2. An adult female client is admitted to the psychiatric unit with a diagnosis of major depressive disorder. After starting medication therapy, the nurse notices the client has more energy, is giving away her belongings, and has an elevated mood. Which intervention is best for the nurse to implement?
- A. Support the client by telling her what wonderful progress she is making.
- B. Ask the client if she has had any recent thoughts of harming herself.
- C. Reassure the client that the antidepressant drugs are apparently effective.

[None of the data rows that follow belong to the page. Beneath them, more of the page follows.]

(* ===== verification/Gpio.v ===== *)
(** * GPIO and its trace: port/driver/luat_gpio_pc.c, port/gpio/, port/luat_ztt.c

    128 simulated pins with an optional driver each.  Every call builds a trace
    record ([ztt]), a list of key-value nodes that is turned into one line and
    dropped (sending it is not written yet).  On Windows the pins are mirrored
    on a CH347 adapter.  What the code prints, traces and asks of the adapter is
    kept in the state as a log. *)

From S2P Require Import Prelude.

(** ** Trace records (port/luat_ztt.c) *)

(** The nodes of a record in order, with key and value; [None] is a null
    record. *)
Definition ztt : Type := option (list (list Z * list Z)).

Section ztt.
Context `{Platform, HeapOps}.

(** The node, its key and its value are three blocks; without all of them the
    record is returned as it was. *)
Definition ztt_add (z : ztt) (key value : list Z) : ztt :=
  match heap_malloc (4 * ptr_bytes), heap_malloc (Z.of_nat (length key) + 1),
        heap_malloc (Z.of_nat (length value)) with
  | Some _, Some _, Some _ =>
      match z with
      | None => Some [(key, value)]
      | Some l => Some (l ++ [(key, value)])
      end
  | _, _, _ => z
  end.

Definition ztt_create (type : list Z) : ztt := ztt_add None (bytes "type") type.

(** What [ztt_addf] hands to [ztt_add], where [text] is what the format gives:
    the print buffer holds at most 4094 bytes of it, and as many bytes are taken
    from the buffer as the whole text has. *)
Definition ztt_print (text : list Z) : res (option (list Z)) :=
  match heap_malloc 4096, text with
  | None, _ | _, [] => Ok None
  | Some _, _ =>
      Some <$> load (take 4094 text ++ replicate (4096 - length (take 4094 text)) 0) 0
                 (length text)
  end.

Definition ztt_addf (z : ztt) (key text : list Z) : res ztt :=
  v ← ztt_print text;
  match v with None => Ok None | Some v => Ok (ztt_add z key v) end.

(** The callers ignore the result: the variable keeps the head, the nodes behind
    it are appended to; with a null head the new node is lost. *)
Definition ztt_note (z : ztt) (key value : list Z) : ztt :=
  match z with None => None | Some _ => ztt_add z key value end.
Definition ztt_notef (z : ztt) (key text : list Z) : res ztt :=
  v ← ztt_print text;
  match v with None => Ok z | Some v => Ok (ztt_note z key v) end.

- D. Tell the client to keep her belongings because she will need them at discharge.
Correct answer: B
Rationale: When a client with major depressive disorder shows signs of increased energy, giving away belongings, and an elevated mood, it could indicate a shift towards suicidal behavior. Therefore, the best intervention for the nurse is to ask the client if she has had any recent thoughts of harming herself. This is crucial to assess the client's risk for suicide and provide necessary interventions. Choices A, C, and D are incorrect because they do not address the potential risk of harm to the client and do not prioritize the immediate assessment required in this situation.
3. A client with diabetes mellitus is admitted with a blood glucose level of 600 mg/dl and is unresponsive. Which laboratory value is most concerning?

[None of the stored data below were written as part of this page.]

(** *** Constants *)

Lemma loads_constant c r :
  const_ok lua_bytes c → served (const_requests c) → fits (const_counts c) r →
  loads (load_constant lua_bytes) (dump_const lua_bytes c) r (λ k r',
    grown (const_counts c) r r' ∧ ∃ k', k = Some k' ∧ const_at r' k' = Some c).
Proof.
  intros Hc Hg Hf. unfold load_constant. destruct c as [|b|bits|z|long s]; cbn [dump_const].
  - eapply loads_last; [apply loads_byte|]. intros ? ? [-> ->]. apply loads_ret.
    split; [apply grown_refl|]. by exists KNone.
  - eapply loads_bind; [apply loads_byte|]. intros ? ? [-> ->]. cbn [Z.eqb LUA_TBOOLEAN LUA_TNIL].
    eapply loads_last; [apply loads_byte|]. intros ? ? [-> ->].
    eapply loads_bind0; [by apply loads_push_number|]. intros i r' [Hgr Hi].
    apply loads_ret. split; [done|]. exists (KNumber i). split; [done|]. cbn. by rewrite Hi.
  - eapply loads_bind; [apply loads_byte|]. intros ? ? [-> ->].
    eapply loads_last; [apply loads_block; by rewrite Hc|]. intros ? ? [-> ->].
    eapply loads_bind0; [by apply loads_push_number|]. intros i r' [Hgr Hi].
    apply loads_ret. split; [done|]. exists (KNumber i). split; [done|]. cbn. by rewrite Hi.
  - eapply loads_bind; [apply loads_byte|]. intros ? ? [-> ->].
    eapply loads_last; [by apply loads_integer|]. intros ? ? [-> ->].
    eapply loads_bind0; [by apply loads_push_number|]. intros i r' [Hgr Hi].
    apply loads_ret. split; [done|]. exists (KNumber i). split; [done|]. cbn. by rewrite Hi.
  - eapply loads_bind; [apply loads_byte|]. intros ? ? [-> ->].
    assert (loads ('(d, len) ← LoadString;
      i ← push_str (LuacData (VData d) len 0 (if long then LUA_TLNGSTR else LUA_TSHRSTR));
      mret (Some (KStr i))) (dump_str (Some s)) r (λ k r', grown one_str r r' ∧
        ∃ k', k = Some k' ∧ const_at r' k' = Some (CStr long s))) as Hs; [|by destruct long].
    eapply loads_last; [by apply loads_string|]. intros ? ? [-> ->].
    eapply loads_bind0; [by apply loads_push_str|]. intros i r' [Hgr Hi].
    apply loads_ret. split; [done|]. exists (KStr i). split; [done|].
    cbn [const_at]. rewrite (str_entry_at _ _ _ _ _ Hi), Hi. by destruct long.
Qed.

(** *** Sequences *)

(** A loop whose elements are each loaded and read back, in a report with at
    least [m] functions. *)
Lemma loads_items {A B} m (f : loader A) (enc : B → list Z) (cnt : B → counts)
    (rd : luac_report → A → option B) (ok : B → Prop) :
  (∀ x r, ok x → fits (cnt x) r → (m <= r_func_count r)%nat →
     loads f (enc x) r (λ a r', grown (cnt x) r r' ∧ rd r' a = Some x)) →
  (∀ d r r' a x, grown d r r' → rd r a = Some x → rd r' a = Some x) →
  ∀ l r, Forall ok l → fits (sum_counts cnt l) r → (m <= r_func_count r)%nat →
  loads (loop (length l) f) (concat (map enc l)) r
    (λ as_ r', grown (sum_counts cnt l) r r' ∧ mapM (rd r') as_ = Some l).
Proof.
  intros Hf Hrd l. induction l as [|x l IH]; intros r Hok Hfit Hm.
  { apply loads_ret. split; [apply grown_refl|done]. }
  inversion Hok as [|? ? Hx Hl]; subst. cbn [length loop map concat].
  eapply loads_bind; [apply Hf; eauto using fits_l|]. intros a r1 [G1 R1].
  eapply loads_last; [apply IH; [done|eapply fits_r; [exact Hfit|done]|]|].
  { rewrite (gr_count _ _ _ G1). lia. }
  intros as_ r2 [G2 R2]. apply loads_ret. split; [by eapply grown_trans|].
  simpl. by rewrite (Hrd _ _ _ _ _ G2 R1), R2.
Qed.

Lemma loads_constants_loop l : ∀ r,
  Forall (const_ok lua_bytes) l → served (concat (map const_requests l)) → fits (sum_counts const_counts l) r →
  loads (constants_loop lua_bytes (length l)) (concat (map (dump_const lua_bytes) l)) r
    (λ ks r', grown (sum_counts const_counts l) r r' ∧ mapM (const_at r') ks = Some l).
Proof.
  induction l as [|x l IH]; intros r Hok Hg Hfit.
  { apply loads_ret. split; [apply grown_refl|done]. }
  inversion Hok as [|? ? Hx Hl]; subst. cbn [length constants_loop map concat] in *.
  apply served_app in Hg as [Hg1 Hg2].
  eapply loads_bind; [apply loads_constant; eauto using fits_l|].
  intros a r1 [G1 (k & -> & R1)].
  eapply loads_last; [apply IH; [done|done|eapply fits_r; [exact Hfit|done]]|].
  intros as_ r2 [G2 R2]. apply loads_ret. split; [by eapply grown_trans|].
  simpl. by rewrite (const_at_agree 0 _ _ (grown_agree _ _ _ _ G2) _ _ R1), R2.
Qed.

Lemma loads_count {A} (l : list A) r :
  count_ok l → loads LoadInt (dump_count l) r (returns (Z.of_nat (length l)) r).
Proof. intros Hl. apply loads_int. unfold int_ok, count_ok in *. lia. Qed.

Lemma ptr_bytes_le : 4 <= ptr_bytes <= 8.
Proof. clear -H. destruct ptr_bytes_cases as [-> | ->]; lia. Qed.

Lemma loads_constants h r :
  head_ok lua_bytes h → served (room_requests (ph_k h) ptr_bytes ++ concat (map const_requests (ph_k h))) →
  fits (sum_counts const_counts (ph_k h)) r →
  loads (LoadConstants lua_bytes) (dump_k lua_bytes h) r
    (λ ks r', grown (sum_counts const_counts (ph_k h)) r r' ∧
       mapM (const_at r') ks = Some (ph_k h)).
Proof.
  intros Ho [Hg1 Hg2]%served_app Hf. destruct (ho_k _ _ Ho) as [Hn Hk]. unfold LoadConstants, dump_k.
  eapply loads_bind; [by apply loads_count|]. intros ? ? [-> ->].
  destruct (Z.eqb_spec (Z.of_nat (length (ph_k h))) 0) as [E|E].
  - destruct (ph_k h) as [|c k]; [|simpl in E; lia].
    apply loads_ret. split; [apply grown_refl|done].
  - eapply loads_bind0.
    { apply zeroed_gives, served_one. by destruct (ph_k h). }
    intros ? ? [_ ->]. rewrite Nat2Z.id. by apply loads_constants_loop.
Qed.

(** *** Blocks *)

(** A table of [k]-byte elements: its count comes first. *)
Lemma table_count k l : 0 < k → table_ok k l →
  int_ok (Z.of_nat (length l) / k) ∧ Z.of_nat (length l) / k * k = Z.of_nat (length l) ∧
  0 <= Z.of_nat (length l) / k.
Proof.
  intros Hk [Hm Hl]. pose proof (Z.div_mod (Z.of_nat (length l)) k ltac:(lia)).
  assert (0 <= Z.of_nat (length l) / k) by (apply Z.div_pos; lia).
  unfold int_ok. repeat split; nia.
Qed.

Lemma loads_code l r :
  table_ok 4 l → is_Some (heap_malloc (Z.of_nat (length l))) →
  loads LoadCode (dump_int (Z.of_nat (length l) / 4) ++ l) r
    (returns (l, Z.of_nat (length l)) r).
Proof.
  intros Hl [b Hb]. destruct (table_count 4 l ltac:(lia) Hl) as (Hi & Hm & _). destruct Hl as [_ Hl].
  unfold LoadCode. eapply loads_bind; [by apply loads_int|]. intros ? ? [-> ->].
  rewrite Hm, size_t_small by lia.
  eapply loads_bind0; [apply loads_lift; by rewrite Hb|]. intros ? ? [-> ->].
  eapply loads_last; [by apply loads_block|]. intros ? ? [-> ->].
  eapply loads_bind0; [apply loads_lift, store_whole|].
  { pose proof (heap_malloc_length _ _ Hb). lia. }
  intros ? ? [-> ->]. by apply loads_ret.
Qed.

Lemma loads_upvalues h r :
  head_ok lua_bytes h → served (table_requests (ph_upvalues h)) →
  loads LoadUpvalues (dump_upvalues h) r (returns (ph_upvalues h) r).
Proof.
  intros Ho Hg. pose proof (ho_upvalues _ _ Ho) as Hl.
  destruct (table_count 2 _ ltac:(lia) Hl) as (Hi & Hm & _). destruct Hl as [_ Hl].
  unfold LoadUpvalues, dump_upvalues. set (l := ph_upvalues h) in *.
  eapply loads_bind; [by apply loads_int|]. intros ? ? [-> ->].
  destruct (Z.eqb_spec (Z.of_nat (length l) / 2) 0) as [E|E].
  - destruct l; [by apply loads_ret|]. rewrite E in Hm. simpl in Hm. lia.
  - rewrite Hm, size_t_small by lia. destruct (served_one (Z.of_nat (length l))) as [b Hb]; [by destruct l|].
    eapply loads_bind0; [apply loads_lift; by rewrite Hb|]. intros ? ? [-> ->].
    eapply loads_last; [by apply loads_block|]. intros ? ? [-> ->].
    apply loads_lift, store_whole. pose proof (heap_malloc_length _ _ Hb). lia.
Qed.

Lemma loads_room {A} (l : list A) size r :
  served (room_requests l size) → loads (room (Z.of_nat (length l)) size) [] r (returns tt r).
Proof.
  intros Hg. unfold room. destruct l as [|x l]; [by apply loads_ret|].
  rewrite (proj2 (Z.ltb_lt _ _)) by (simpl; lia). destruct (served_one _ Hg) as [b Hb].
  eapply loads_bind0; [apply loads_lift; by rewrite Hb|]. intros ? ? [_ ->].
  by apply loads_ret.
Qed.

(** *** Debug information *)

Definition locvar_at (r : luac_report) (v : nat * Z * Z) : option (option (list Z) * Z * Z) :=
  (λ o, (o, v.1.2, v.2)) <$> str_at r v.1.1.

Lemma loads_locvar v r :
  (str_ok v.1.1 ∧ int_ok v.1.2 ∧ int_ok v.2) ∧ served (str_requests v.1.1) → fits one_str r →
  loads load_locvar (dump_locvar v) r (λ a r', grown one_str r r' ∧ locvar_at r' a = Some v).
Proof.
  destruct v as [[o a] b]. cbn [fst snd]. intros ((Ho & Ha & Hb) & Hg) Hf.
  unfold load_locvar, dump_locvar. cbn [fst snd].
  eapply loads_bind; [by apply loads_name|]. intros i r1 [G R].
  eapply loads_bind; [by apply loads_int|]. intros ? ? [-> ->].
  eapply loads_last; [by apply loads_int|]. intros ? ? [-> ->].
  apply loads_ret. split; [done|]. unfold locvar_at. simpl. by rewrite R.
Qed.

Lemma str_at_grown d r r' i o : grown d r r' → str_at r i = Some o → str_at r' i = Some o.
Proof. intros G. apply (str_at_agree 0), (grown_agree _ _ _ _ G). Qed.

Lemma locvar_at_grown d r r' v x :
  grown d r r' → locvar_at r v = Some x → locvar_at r' v = Some x.
Proof.
  unfold locvar_at. intros G E. apply fmap_Some in E as (o & Ho & ->).
  by rewrite (str_at_grown _ _ _ _ _ G Ho).
Qed.

(** The loaded local variables as the two tables of a function. *)
Lemma locvars_tables r vars : ∀ l,
  mapM (locvar_at r) vars = Some l →
  ∃ ns, mapM (str_at r) (map (λ v, v.1.1) vars) = Some ns ∧
    zip_with (λ n ab, (n, ab.1, ab.2)) ns
      (pairs (concat (map (λ v, [v.1.2; v.2]) vars))) = l.
Proof.
  induction vars as [|v vars IH]; intros l E; simpl in E.
  { injection E as <-. by exists []. }
  apply bind_Some in E as (x & Hx & E). apply bind_Some in E as (l' & Hl & E).
  injection E as <-. destruct (IH _ Hl) as (ns & Hns & Hz).
  unfold locvar_at in Hx. apply fmap_Some in Hx as (o & Ho & ->).
  exists (o :: ns). simpl. rewrite Ho, Hns. split; [done|]. by rewrite Hz.
Qed.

- A. Serum potassium of 3.0 mEq/L
- B. Serum glucose of 200 mg/dl
- C. Serum pH of 7.30
- D. Serum sodium of 135 mEq/L
Correct answer: C
Rationale: In a client with Hyperosmolar Hyperglycemic State (HHS), a serum pH of 7.30 is the most concerning value as it indicates acidosis, a life-threatening condition that requires immediate intervention. Choices A, B, and D are not the most concerning in this scenario. A low serum potassium level (Choice A) may be expected due to cellular shift in hyperglycemia, a serum glucose level of 200 mg/dl (Choice B) is not as concerning compared to the extremely high initial glucose level, and a serum sodium level of 135 mEq/L (Choice D) is within the normal range and not the immediate priority.
4. A client with a history of chronic kidney disease (CKD) is admitted with hyperkalemia. Which intervention should the nurse implement first?

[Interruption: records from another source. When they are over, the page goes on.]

Lemma set_pix_2bpp_writer w : 0 <= w → PixelWriter 2 w (λ buf x y, set_pix_2bpp buf w x y 3).
Proof.
  intros. split; [by right; left|done|].
  exists (λ b k, let shift := u8 ((3 - k) * 2) in
    u8 (Z.lor (Z.land b (Z.lnot (u8 (Z.shiftl 3 shift)))) (u8 (Z.shiftl (Z.land 3 3) shift)))).
  split; [|done]. apply byte_law_check. vm_compute. reflexivity.
Qed.

(** ** Geometry of the cell *)

Lemma depth_cases bpp : depth bpp →
  (bpp = 1 ∧ per_byte bpp = 8) ∨ (bpp = 2 ∧ per_byte bpp = 4) ∨ (bpp = 4 ∧ per_byte bpp = 2).
Proof. unfold depth, per_byte. intros [-> | [-> | ->] ]; auto. Qed.

Lemma row_bytes_padded bpp w : depth bpp → row_bytes bpp w * per_byte bpp = padded w.
Proof.
  intros Hd. unfold row_bytes, padded.
  destruct (depth_cases bpp Hd) as [ [-> ->] | [ [-> ->] | [-> ->] ]]; lia.
Qed.

Lemma row_bytes_nonneg bpp w : depth bpp → 0 <= w → 0 <= row_bytes bpp w.
Proof.
  intros Hd Hw. unfold row_bytes. pose proof (Z.div_pos (w + 7) 8).
  destruct (depth_cases bpp Hd) as [ [-> _] | [ [-> _] | [-> _] ]]; lia.
Qed.

Lemma padded_ge w : w <= padded w.
Proof. unfold padded. pose proof (Z.div_mod (w + 7) 8). pose proof (Z.mod_pos_bound (w + 7) 8). lia. Qed.

(** The column of a pixel is inside its line. *)
Lemma column_bound bpp w x : depth bpp → 0 <= x < padded w →
  0 <= x / per_byte bpp < row_bytes bpp w.
Proof.
  intros Hd Hx. pose proof (row_bytes_padded bpp w Hd) as Hp.
  assert (0 < per_byte bpp) by (destruct (depth_cases bpp Hd) as [ [_ ->] | [ [_ ->] | [_ ->] ]]; lia).
  split; [apply Z.div_pos; lia|]. apply Z.div_lt_upper_bound; lia.
Qed.

Lemma cell_index_bound bpp w h x y : depth bpp → 0 <= w → 0 <= x < padded w → 0 <= y < h →
  0 <= cell_index bpp w x y < row_bytes bpp w * h.
Proof.
  intros Hd Hw Hx Hy. unfold cell_index.
  pose proof (column_bound bpp w x Hd Hx). nia.
Qed.

(** A byte index and a position in the byte determine the pixel. *)
Lemma cell_index_inj bpp w x y x' y' : depth bpp → 0 <= w →
  0 <= x < padded w → 0 <= x' < padded w → 0 <= y → 0 <= y' →
  cell_index bpp w x y = cell_index bpp w x' y' →
  y = y' ∧ x / per_byte bpp = x' / per_byte bpp.
Proof.
  unfold cell_index. intros Hd Hw Hx Hx' Hy Hy' E.
  pose proof (column_bound bpp w x Hd Hx) as Hc. pose proof (column_bound bpp w x' Hd Hx').
  apply (Z.div_mod_unique (row_bytes bpp w)); [left; lia|left; lia|]. lia.
Qed.

Lemma mod_per_bound bpp x : depth bpp → 0 <= x mod per_byte bpp < per_byte bpp.
Proof.
  intros Hd. apply Z.mod_pos_bound.
  destruct (depth_cases bpp Hd) as [ [_ ->] | [ [_ ->] | [_ ->] ]]; lia.
Qed.

Lemma same_slot bpp x x' : depth bpp →
  x / per_byte bpp = x' / per_byte bpp → x mod per_byte bpp = x' mod per_byte bpp → x = x'.
Proof.
  intros Hd Hq Hr.
  assert (per_byte bpp ≠ 0) as Hn
    by (destruct (depth_cases bpp Hd) as [ [_ ->] | [ [_ ->] | [_ ->] ]]; lia).
  rewrite (Z.div_mod x (per_byte bpp)), (Z.div_mod x' (per_byte bpp)) by done. congruence.
Qed.

(** ** What one write does to the picture *)

Lemma byte_at_Ok buf i : 0 <= i < Z.of_nat (length buf) →
  byte_at buf i = Ok (buf !!! Z.to_nat i).
Proof.
  intros Hi. unfold byte_at. rewrite decide_True by lia.
  destruct (lookup_lt_is_Some_2 buf (Z.to_nat i)) as [b Hb]; [lia|].
  by rewrite Hb, (list_lookup_total_correct _ _ _ Hb).
Qed.

Lemma byte_set_Ok buf i b : 0 <= i < Z.of_nat (length buf) →
  byte_set buf i b = Ok (<[Z.to_nat i := b]> buf).
Proof. intros Hi. unfold byte_set. rewrite decide_True by lia. apply store_byte. lia. Qed.

Lemma is_byte_at buf i : Forall is_byte buf → 0 <= i < Z.of_nat (length buf) →
  is_byte (buf !!! Z.to_nat i).
Proof.
  intros Hb Hi. destruct (lookup_lt_is_Some_2 buf (Z.to_nat i)) as [b Eb]; [lia|].
  rewrite (list_lookup_total_correct _ _ _ Eb). by eapply Forall_lookup_1.
Qed.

- A. Administer intravenous calcium gluconate.
- B. Administer intravenous insulin and glucose.
- C. Administer intravenous sodium bicarbonate.
- D. Administer a loop diuretic as prescribed.
Correct answer: B
Rationale: The correct answer is B: Administer intravenous insulin and glucose. In the presence of hyperkalemia, the priority intervention is to shift potassium back into the cells to lower serum levels. Insulin, in combination with glucose, helps drive potassium intracellularly. Administering calcium gluconate (choice A) is used to stabilize myocardial cell membranes but does not address the underlying cause of hyperkalemia. Administering sodium bicarbonate (choice C) is not the initial treatment for hyperkalemia. Loop diuretics (choice D) may be used later to enhance potassium excretion but are not the primary intervention for acute hyperkalemia.
5. The nurse is assessing a client with chronic obstructive pulmonary disease (COPD) who is receiving supplemental oxygen. Which intervention should the nurse implement first?
- A. Elevate the head of the bed.
- B. Administer oxygen therapy as prescribed.
- C. Assess the client's oxygen saturation.
- D. Obtain an arterial blood gas (ABG) sample.
Correct answer: C
Rationale: Assessing the client's oxygen saturation is the first priority in managing a client with COPD receiving supplemental oxygen to ensure adequate oxygenation. Monitoring oxygen saturation levels helps in determining the effectiveness of the oxygen therapy and if adjustments are needed. Elevating the head of the bed can help with breathing but is not the first priority. Administering oxygen therapy as prescribed is important, but assessing the current oxygen saturation comes before administering more oxygen. Obtaining an arterial blood gas (ABG) sample may provide valuable information, but it is not the initial intervention needed in this situation.